The S.P.G.B. has its own, quite different, point of view. True to our basic principle we do not support suppression of opinion, however false we believe that opinion to be.
We have always thought and always said that the activities of the Communist Party have been a continual menace to the Socialist movement and the interest of the workers, not least the calculated dishonesty of their manoeuvres. It was not for nothing that Lenin urged Communists to resort to “strategy and adroitness, illegal proceedings, reticence and subterfuge, to anything in order to penetrate into trade unions, remain in them and carry out Communist work within them at any cost.” The Communists have applied these unprincipled tactics in every field of their activities and propaganda. Among their schemings may be mentioned their support for the present war in the early weeks and their alternate support for and opposition to the Labour Party and its leaders. Since 1920, when the Communist Party was formed, it can truly be said that they have on some occasion or other urged the workers to support and then to oppose every prominent Labour leader, from MacDonald and Thomas to Morrison and Bevin. More recently (Daily Worker, March 30th, 1939) they were appealing by personal letter to Churchill, Sinclair and Attlee to get together to overthrow the Chamberlain Government and form a Government of their own in order “to save the country in the rapidly deepening crisis.” It may well be said that they got the war they wanted (and then soon ceased to want it when Russia decided to be friends with Hitler) and got the Government they asked for and now it has got them.

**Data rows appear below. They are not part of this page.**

#[export] Instance uint32_codec : Codec parse_uint32 be32 is_u32.
Proof.
  split.
  - intros n b tl Hn Hwf Hr. unfold parse_uint32.
    destruct (advance_app b (be32 n) tl Hwf Hr) as (Hle & Hw & Hrem).
    rewrite lenZ_be32 in *. rewrite (proj2 (Z.ltb_ge _ _)) by lia.
    rewrite HERE_remaining, Hr, <- app_assoc by done.
    rewrite read_uint32_bytes by (apply be_bytes_bytes || apply lenZ_be32).
    simpl. unfold be32. rewrite be_value_bytes by (unfold is_u32 in Hn; simpl; lia). eauto.
  - intros b Hwf. unfold parse_uint32. destruct (LEFT b <? 4) eqn:HL.
    + eexists b, None. by split_and!.
    + destruct (split_remaining b 4) as (hd & tl & Hr & Hl & Hb & _); [done | lia |].
      destruct (advance_app b hd tl Hwf Hr) as (_ & Hw & Hrem). rewrite Hl in *.
      rewrite HERE_remaining, Hr, <- app_assoc, read_uint32_bytes by done.
      eexists _, _. split; [done |]. split; [done |]. rewrite Hrem. split; [by exists hd |].
      intros v [= <-]. pose proof (be_value_range hd Hb) as Hrange. rewrite Hl in Hrange.
      split; [done |]. f_equal. unfold be32.
      replace 4%nat with (length hd) by (unfold lenZ in Hl; lia). by rewrite be_bytes_value.
Qed.

#[export] Instance uint16_codec : Codec parse_uint16 be16 (λ n, 0 <= n < 2 ^ 16).
Proof.
  split.
  - intros n b tl Hn Hwf Hr. unfold parse_uint16.
    destruct (advance_app b (be16 n) tl Hwf Hr) as (Hle & Hw & Hrem).
    rewrite lenZ_be16 in *. rewrite (proj2 (Z.ltb_ge _ _)) by lia.
    rewrite HERE_remaining, Hr, <- app_assoc by done.
    rewrite read_uint16_bytes by (apply be_bytes_bytes || apply lenZ_be16).
    simpl. unfold be16. rewrite be_value_bytes by (simpl; lia). eauto.
  - intros b Hwf. unfold parse_uint16. destruct (LEFT b <? 2) eqn:HL.
    + eexists b, None. by split_and!.
    + destruct (split_remaining b 2) as (hd & tl & Hr & Hl & Hb & _); [done | lia |].
      destruct (advance_app b hd tl Hwf Hr) as (_ & Hw & Hrem). rewrite Hl in *.
      rewrite HERE_remaining, Hr, <- app_assoc, read_uint16_bytes by done.
      eexists _, _. split; [done |]. split; [done |]. rewrite Hrem. split; [by exists hd |].
      intros v [= <-]. pose proof (be_value_range hd Hb) as Hrange. rewrite Hl in Hrange.
      split; [done |]. f_equal. unfold be16.
      replace 2%nat with (length hd) by (unfold lenZ in Hl; lia). by rewrite be_bytes_value.
Qed.

(** A length-prefixed block, shared by [parse_string] and [parse_string16]. *)
Definition parse_prefixed (plen : parser Z) : parser (list Z) := λ b,
  '(b, r) ← plen b;
  match r with
  | None => Ok (b, None)
  | Some l =>
      if LEFT b <? l then Ok (b, None)
      else Ok (ADVANCE b l, Some (slice 0 l (HERE b)))
  end.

So tortuous are the ways of the Communists that it is by no means impossible (the contents of the Daily Worker in recent weeks rather suggest this) that for some obscure reason they now no longer wanted the immunity from prosecution they sought last year by setting up a board of “influential persons” to run the Daily Worker but wanted to be suppressed.
All the same the S.P.G.B. is opposed to suppression of opinion. In our view the way to counter any kind of propaganda, and in the long the only way, is to meet it in the open in unfettered discussion. We are entitled to add that we practise what we preach and have always thrown open our platform to our opponents.
A further point to be noticed is that the Communist Party, while giving lip service to democracy in this country ― at least since they discovered that their early propaganda for dictatorship was not popular ― has never on any single occasion criticised and denounced the rigorous suppression of all independent parties and journals by the Bolsheviks in Russia. It is one of the unfortunate consequences of the suppression of the Daily Worker that the Communists, who are enemies of democratic methods, will be able to pose as martyrs in the struggle for democracy. Fundamentally an anti-Socialist organisation, they will be able falsely to represent themselves in the eyes of many workers as victims in the fight for in Socialism.